**Problem to solve:**
The listing below contains a span that opens with the line containing "let as_dyadic (x" and closes with the line containing "match as_dyadic a, as_dyadic b with". Return that span exactly.
==== Data for the task
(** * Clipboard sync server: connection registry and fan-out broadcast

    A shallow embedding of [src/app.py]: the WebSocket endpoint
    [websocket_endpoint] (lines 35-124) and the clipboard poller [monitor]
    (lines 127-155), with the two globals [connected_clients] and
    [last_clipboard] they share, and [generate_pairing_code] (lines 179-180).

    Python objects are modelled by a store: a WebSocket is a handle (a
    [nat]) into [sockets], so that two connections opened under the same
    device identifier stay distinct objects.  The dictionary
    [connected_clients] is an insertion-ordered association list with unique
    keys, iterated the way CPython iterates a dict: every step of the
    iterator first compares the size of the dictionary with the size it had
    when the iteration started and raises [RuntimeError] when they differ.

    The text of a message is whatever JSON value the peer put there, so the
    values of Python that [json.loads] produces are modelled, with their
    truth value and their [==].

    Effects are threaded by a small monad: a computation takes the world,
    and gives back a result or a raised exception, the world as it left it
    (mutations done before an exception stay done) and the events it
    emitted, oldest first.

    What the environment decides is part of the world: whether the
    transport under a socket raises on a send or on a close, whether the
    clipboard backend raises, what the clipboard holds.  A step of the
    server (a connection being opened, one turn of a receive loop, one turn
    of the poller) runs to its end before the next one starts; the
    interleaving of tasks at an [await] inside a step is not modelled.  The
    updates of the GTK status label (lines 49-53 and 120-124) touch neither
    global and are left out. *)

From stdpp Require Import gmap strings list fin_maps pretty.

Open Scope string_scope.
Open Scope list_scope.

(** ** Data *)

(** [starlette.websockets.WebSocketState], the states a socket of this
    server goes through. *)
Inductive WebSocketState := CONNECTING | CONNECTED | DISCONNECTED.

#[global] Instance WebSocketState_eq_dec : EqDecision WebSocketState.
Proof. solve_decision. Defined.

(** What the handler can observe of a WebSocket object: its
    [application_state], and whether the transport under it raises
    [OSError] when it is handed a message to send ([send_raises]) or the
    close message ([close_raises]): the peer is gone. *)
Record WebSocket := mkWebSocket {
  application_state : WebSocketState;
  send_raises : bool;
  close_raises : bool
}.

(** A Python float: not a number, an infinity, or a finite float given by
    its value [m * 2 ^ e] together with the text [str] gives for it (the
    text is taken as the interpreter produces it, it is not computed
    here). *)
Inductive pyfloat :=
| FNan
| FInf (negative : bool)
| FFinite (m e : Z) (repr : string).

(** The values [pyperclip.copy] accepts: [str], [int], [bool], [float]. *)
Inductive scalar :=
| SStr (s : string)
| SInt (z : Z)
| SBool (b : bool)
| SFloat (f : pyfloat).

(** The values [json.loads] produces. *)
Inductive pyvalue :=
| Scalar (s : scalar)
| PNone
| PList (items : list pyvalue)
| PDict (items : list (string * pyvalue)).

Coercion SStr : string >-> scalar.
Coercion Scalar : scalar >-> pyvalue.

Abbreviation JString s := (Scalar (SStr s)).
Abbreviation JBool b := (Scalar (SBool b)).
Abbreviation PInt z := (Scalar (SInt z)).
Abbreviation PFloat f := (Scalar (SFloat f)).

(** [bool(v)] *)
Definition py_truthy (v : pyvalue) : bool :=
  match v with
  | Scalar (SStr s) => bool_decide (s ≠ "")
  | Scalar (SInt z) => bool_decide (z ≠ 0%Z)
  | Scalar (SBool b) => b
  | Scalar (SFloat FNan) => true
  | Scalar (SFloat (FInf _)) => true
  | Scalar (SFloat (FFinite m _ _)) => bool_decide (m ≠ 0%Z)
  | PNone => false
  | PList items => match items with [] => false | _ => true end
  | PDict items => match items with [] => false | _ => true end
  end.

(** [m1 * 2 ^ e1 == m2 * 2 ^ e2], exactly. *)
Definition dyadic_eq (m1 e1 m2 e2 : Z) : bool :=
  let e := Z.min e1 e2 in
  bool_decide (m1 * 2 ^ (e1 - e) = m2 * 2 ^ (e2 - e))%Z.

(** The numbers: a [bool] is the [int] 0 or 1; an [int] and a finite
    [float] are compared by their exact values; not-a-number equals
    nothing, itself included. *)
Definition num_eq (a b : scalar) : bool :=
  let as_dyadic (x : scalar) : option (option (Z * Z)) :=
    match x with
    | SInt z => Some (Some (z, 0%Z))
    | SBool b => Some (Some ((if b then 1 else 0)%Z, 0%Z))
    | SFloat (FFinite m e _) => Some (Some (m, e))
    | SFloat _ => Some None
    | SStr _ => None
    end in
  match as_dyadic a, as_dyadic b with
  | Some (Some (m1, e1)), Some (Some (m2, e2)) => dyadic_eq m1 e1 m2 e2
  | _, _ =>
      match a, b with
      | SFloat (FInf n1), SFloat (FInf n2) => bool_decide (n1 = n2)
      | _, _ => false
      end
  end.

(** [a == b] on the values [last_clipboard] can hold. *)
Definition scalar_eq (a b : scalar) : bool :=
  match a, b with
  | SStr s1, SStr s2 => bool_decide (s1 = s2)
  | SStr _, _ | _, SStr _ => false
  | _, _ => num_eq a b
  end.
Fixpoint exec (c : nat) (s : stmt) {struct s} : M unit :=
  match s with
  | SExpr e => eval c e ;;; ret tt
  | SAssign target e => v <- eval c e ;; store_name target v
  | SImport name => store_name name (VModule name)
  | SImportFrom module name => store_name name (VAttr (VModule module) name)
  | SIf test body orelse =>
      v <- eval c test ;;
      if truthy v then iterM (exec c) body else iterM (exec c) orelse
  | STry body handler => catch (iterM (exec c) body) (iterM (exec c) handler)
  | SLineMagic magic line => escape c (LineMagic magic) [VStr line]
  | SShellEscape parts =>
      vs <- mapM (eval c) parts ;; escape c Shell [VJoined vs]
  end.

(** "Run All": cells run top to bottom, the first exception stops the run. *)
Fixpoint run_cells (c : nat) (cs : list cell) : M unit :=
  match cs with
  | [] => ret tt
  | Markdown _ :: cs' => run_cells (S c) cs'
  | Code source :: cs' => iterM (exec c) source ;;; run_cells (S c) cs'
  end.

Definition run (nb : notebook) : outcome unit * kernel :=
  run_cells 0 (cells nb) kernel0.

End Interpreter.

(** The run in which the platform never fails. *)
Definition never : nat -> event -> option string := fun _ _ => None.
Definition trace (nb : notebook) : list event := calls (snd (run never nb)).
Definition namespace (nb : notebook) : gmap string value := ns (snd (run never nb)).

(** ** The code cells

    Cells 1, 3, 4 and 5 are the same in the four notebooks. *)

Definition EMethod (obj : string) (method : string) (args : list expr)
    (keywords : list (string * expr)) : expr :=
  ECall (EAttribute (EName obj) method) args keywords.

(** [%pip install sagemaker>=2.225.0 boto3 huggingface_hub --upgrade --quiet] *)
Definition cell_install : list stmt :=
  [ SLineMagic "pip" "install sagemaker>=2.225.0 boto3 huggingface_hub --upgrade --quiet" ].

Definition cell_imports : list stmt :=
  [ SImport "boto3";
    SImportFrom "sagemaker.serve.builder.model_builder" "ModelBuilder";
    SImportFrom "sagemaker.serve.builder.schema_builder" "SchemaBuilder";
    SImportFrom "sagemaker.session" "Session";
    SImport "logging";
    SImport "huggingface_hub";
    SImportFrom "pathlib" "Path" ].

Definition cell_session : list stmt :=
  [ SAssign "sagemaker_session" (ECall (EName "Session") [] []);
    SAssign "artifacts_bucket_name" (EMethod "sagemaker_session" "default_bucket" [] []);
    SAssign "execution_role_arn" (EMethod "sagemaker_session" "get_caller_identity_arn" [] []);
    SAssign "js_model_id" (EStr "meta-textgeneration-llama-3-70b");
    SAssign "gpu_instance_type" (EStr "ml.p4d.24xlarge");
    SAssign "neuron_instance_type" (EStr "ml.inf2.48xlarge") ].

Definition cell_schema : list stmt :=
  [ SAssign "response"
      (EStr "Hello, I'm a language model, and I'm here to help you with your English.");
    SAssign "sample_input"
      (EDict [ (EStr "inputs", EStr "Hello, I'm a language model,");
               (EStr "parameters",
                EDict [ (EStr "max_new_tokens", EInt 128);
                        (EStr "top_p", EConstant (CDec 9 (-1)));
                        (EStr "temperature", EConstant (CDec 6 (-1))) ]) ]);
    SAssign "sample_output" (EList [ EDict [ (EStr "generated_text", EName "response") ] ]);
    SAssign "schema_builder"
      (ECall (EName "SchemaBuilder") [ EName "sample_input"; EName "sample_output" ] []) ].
========
**Result:**
  let as_dyadic (x : scalar) : option (option (Z * Z)) :=
    match x with
    | SInt z => Some (Some (z, 0%Z))
    | SBool b => Some (Some ((if b then 1 else 0)%Z, 0%Z))
    | SFloat (FFinite m e _) => Some (Some (m, e))
    | SFloat _ => Some None
    | SStr _ => None
    end in
  match as_dyadic a, as_dyadic b with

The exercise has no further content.